● What to work on
Print exactly the lines below between the line holding "Lemma group_by_concat (l" and the line holding "sale_stats, bind, documents.", inclusive, and nothing more.

● Exercise data
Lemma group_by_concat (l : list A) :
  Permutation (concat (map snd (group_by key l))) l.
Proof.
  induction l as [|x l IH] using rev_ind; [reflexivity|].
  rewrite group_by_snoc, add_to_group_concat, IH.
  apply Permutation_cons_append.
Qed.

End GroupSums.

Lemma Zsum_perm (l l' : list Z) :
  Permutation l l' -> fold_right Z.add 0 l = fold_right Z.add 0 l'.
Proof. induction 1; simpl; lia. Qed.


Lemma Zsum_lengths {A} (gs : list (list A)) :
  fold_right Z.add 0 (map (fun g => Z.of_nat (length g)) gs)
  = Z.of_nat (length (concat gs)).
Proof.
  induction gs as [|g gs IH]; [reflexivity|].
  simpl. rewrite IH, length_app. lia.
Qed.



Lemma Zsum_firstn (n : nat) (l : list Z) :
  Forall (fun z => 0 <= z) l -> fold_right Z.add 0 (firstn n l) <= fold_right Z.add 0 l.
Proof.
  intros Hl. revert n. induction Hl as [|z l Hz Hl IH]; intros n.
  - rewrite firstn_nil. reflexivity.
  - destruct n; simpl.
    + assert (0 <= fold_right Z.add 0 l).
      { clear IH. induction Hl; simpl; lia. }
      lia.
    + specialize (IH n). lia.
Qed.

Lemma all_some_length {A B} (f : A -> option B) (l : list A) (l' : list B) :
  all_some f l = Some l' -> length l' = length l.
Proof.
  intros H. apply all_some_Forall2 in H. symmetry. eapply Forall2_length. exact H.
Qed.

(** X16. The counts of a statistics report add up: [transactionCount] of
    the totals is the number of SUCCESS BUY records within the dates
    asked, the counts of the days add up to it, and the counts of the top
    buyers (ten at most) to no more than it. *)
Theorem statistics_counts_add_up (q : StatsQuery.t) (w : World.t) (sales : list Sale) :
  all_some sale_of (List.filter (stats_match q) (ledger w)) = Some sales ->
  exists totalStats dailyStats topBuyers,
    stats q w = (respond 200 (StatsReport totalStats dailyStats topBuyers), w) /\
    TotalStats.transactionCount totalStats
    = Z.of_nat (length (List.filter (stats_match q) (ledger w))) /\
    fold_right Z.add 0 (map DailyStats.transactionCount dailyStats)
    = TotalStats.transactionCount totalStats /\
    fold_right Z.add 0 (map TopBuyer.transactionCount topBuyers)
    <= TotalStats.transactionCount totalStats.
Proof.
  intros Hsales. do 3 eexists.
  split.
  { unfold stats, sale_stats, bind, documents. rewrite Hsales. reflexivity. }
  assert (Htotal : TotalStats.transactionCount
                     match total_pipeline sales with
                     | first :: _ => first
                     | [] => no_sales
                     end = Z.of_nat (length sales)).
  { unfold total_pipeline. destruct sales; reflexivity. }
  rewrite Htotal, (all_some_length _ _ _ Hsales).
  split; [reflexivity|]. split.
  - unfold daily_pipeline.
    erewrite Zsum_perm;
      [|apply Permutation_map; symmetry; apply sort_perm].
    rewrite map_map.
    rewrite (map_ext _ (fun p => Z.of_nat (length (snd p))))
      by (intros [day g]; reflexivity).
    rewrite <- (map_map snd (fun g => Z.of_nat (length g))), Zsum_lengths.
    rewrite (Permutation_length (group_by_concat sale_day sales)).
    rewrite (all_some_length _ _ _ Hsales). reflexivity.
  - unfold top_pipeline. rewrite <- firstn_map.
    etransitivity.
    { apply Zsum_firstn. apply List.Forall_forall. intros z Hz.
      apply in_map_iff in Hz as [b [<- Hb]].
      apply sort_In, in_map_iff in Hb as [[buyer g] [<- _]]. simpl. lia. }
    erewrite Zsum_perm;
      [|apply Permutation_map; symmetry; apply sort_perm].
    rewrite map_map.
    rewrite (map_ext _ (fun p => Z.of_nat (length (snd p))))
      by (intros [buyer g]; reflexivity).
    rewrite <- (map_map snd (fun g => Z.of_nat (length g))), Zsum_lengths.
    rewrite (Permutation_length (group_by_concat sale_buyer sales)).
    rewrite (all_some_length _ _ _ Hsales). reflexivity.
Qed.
---
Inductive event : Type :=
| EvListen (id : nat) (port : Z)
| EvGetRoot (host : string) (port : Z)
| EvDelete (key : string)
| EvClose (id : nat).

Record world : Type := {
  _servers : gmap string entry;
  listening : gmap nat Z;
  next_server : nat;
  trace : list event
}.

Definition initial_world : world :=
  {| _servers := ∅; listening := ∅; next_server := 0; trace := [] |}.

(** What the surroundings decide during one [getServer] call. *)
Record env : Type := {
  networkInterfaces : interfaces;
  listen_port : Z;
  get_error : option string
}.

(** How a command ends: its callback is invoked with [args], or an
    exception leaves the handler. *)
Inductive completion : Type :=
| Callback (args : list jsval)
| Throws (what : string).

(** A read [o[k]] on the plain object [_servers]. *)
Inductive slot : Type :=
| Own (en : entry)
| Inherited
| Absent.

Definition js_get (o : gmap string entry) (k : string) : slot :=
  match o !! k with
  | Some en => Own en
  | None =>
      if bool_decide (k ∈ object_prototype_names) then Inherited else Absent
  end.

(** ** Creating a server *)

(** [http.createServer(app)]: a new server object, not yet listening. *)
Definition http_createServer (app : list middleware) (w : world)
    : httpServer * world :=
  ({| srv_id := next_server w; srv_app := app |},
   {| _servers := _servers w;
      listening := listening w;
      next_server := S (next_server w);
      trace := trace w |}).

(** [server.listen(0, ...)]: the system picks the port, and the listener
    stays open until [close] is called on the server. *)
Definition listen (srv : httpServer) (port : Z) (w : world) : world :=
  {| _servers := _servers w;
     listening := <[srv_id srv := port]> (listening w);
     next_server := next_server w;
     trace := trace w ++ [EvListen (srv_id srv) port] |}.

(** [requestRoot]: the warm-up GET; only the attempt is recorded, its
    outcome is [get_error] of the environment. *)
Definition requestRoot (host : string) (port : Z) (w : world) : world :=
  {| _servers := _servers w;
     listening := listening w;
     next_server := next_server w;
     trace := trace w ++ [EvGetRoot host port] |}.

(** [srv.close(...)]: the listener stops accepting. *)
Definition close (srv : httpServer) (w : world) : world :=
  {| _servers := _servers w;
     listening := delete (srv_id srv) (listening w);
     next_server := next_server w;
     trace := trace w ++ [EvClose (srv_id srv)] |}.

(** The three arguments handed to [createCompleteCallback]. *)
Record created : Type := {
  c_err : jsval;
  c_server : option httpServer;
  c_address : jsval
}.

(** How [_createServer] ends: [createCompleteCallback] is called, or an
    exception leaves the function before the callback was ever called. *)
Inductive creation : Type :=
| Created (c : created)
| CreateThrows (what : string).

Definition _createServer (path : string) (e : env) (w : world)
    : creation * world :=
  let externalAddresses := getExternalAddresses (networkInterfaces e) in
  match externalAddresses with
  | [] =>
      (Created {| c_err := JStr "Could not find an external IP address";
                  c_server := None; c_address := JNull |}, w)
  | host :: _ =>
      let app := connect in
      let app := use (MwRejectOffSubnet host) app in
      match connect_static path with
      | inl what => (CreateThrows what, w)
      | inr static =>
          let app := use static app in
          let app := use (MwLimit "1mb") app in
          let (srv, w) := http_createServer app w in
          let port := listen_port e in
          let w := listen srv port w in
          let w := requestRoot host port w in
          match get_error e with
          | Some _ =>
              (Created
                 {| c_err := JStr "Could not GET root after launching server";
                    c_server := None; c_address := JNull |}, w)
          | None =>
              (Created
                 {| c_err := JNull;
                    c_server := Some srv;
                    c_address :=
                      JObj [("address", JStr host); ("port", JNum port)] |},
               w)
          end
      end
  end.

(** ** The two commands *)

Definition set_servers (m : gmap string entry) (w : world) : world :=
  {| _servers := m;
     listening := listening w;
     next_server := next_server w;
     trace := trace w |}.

● Problem solution
Lemma group_by_concat (l : list A) :
  Permutation (concat (map snd (group_by key l))) l.
Proof.
  induction l as [|x l IH] using rev_ind; [reflexivity|].
  rewrite group_by_snoc, add_to_group_concat, IH.
  apply Permutation_cons_append.
Qed.

End GroupSums.

Lemma Zsum_perm (l l' : list Z) :
  Permutation l l' -> fold_right Z.add 0 l = fold_right Z.add 0 l'.
Proof. induction 1; simpl; lia. Qed.


Lemma Zsum_lengths {A} (gs : list (list A)) :
  fold_right Z.add 0 (map (fun g => Z.of_nat (length g)) gs)
  = Z.of_nat (length (concat gs)).
Proof.
  induction gs as [|g gs IH]; [reflexivity|].
  simpl. rewrite IH, length_app. lia.
Qed.



Lemma Zsum_firstn (n : nat) (l : list Z) :
  Forall (fun z => 0 <= z) l -> fold_right Z.add 0 (firstn n l) <= fold_right Z.add 0 l.
Proof.
  intros Hl. revert n. induction Hl as [|z l Hz Hl IH]; intros n.
  - rewrite firstn_nil. reflexivity.
  - destruct n; simpl.
    + assert (0 <= fold_right Z.add 0 l).
      { clear IH. induction Hl; simpl; lia. }
      lia.
    + specialize (IH n). lia.
Qed.

Lemma all_some_length {A B} (f : A -> option B) (l : list A) (l' : list B) :
  all_some f l = Some l' -> length l' = length l.
Proof.
  intros H. apply all_some_Forall2 in H. symmetry. eapply Forall2_length. exact H.
Qed.

(** X16. The counts of a statistics report add up: [transactionCount] of
    the totals is the number of SUCCESS BUY records within the dates
    asked, the counts of the days add up to it, and the counts of the top
    buyers (ten at most) to no more than it. *)
Theorem statistics_counts_add_up (q : StatsQuery.t) (w : World.t) (sales : list Sale) :
  all_some sale_of (List.filter (stats_match q) (ledger w)) = Some sales ->
  exists totalStats dailyStats topBuyers,
    stats q w = (respond 200 (StatsReport totalStats dailyStats topBuyers), w) /\
    TotalStats.transactionCount totalStats
    = Z.of_nat (length (List.filter (stats_match q) (ledger w))) /\
    fold_right Z.add 0 (map DailyStats.transactionCount dailyStats)
    = TotalStats.transactionCount totalStats /\
    fold_right Z.add 0 (map TopBuyer.transactionCount topBuyers)
    <= TotalStats.transactionCount totalStats.
Proof.
  intros Hsales. do 3 eexists.
  split.
  { unfold stats, sale_stats, bind, documents. rewrite Hsales. reflexivity. }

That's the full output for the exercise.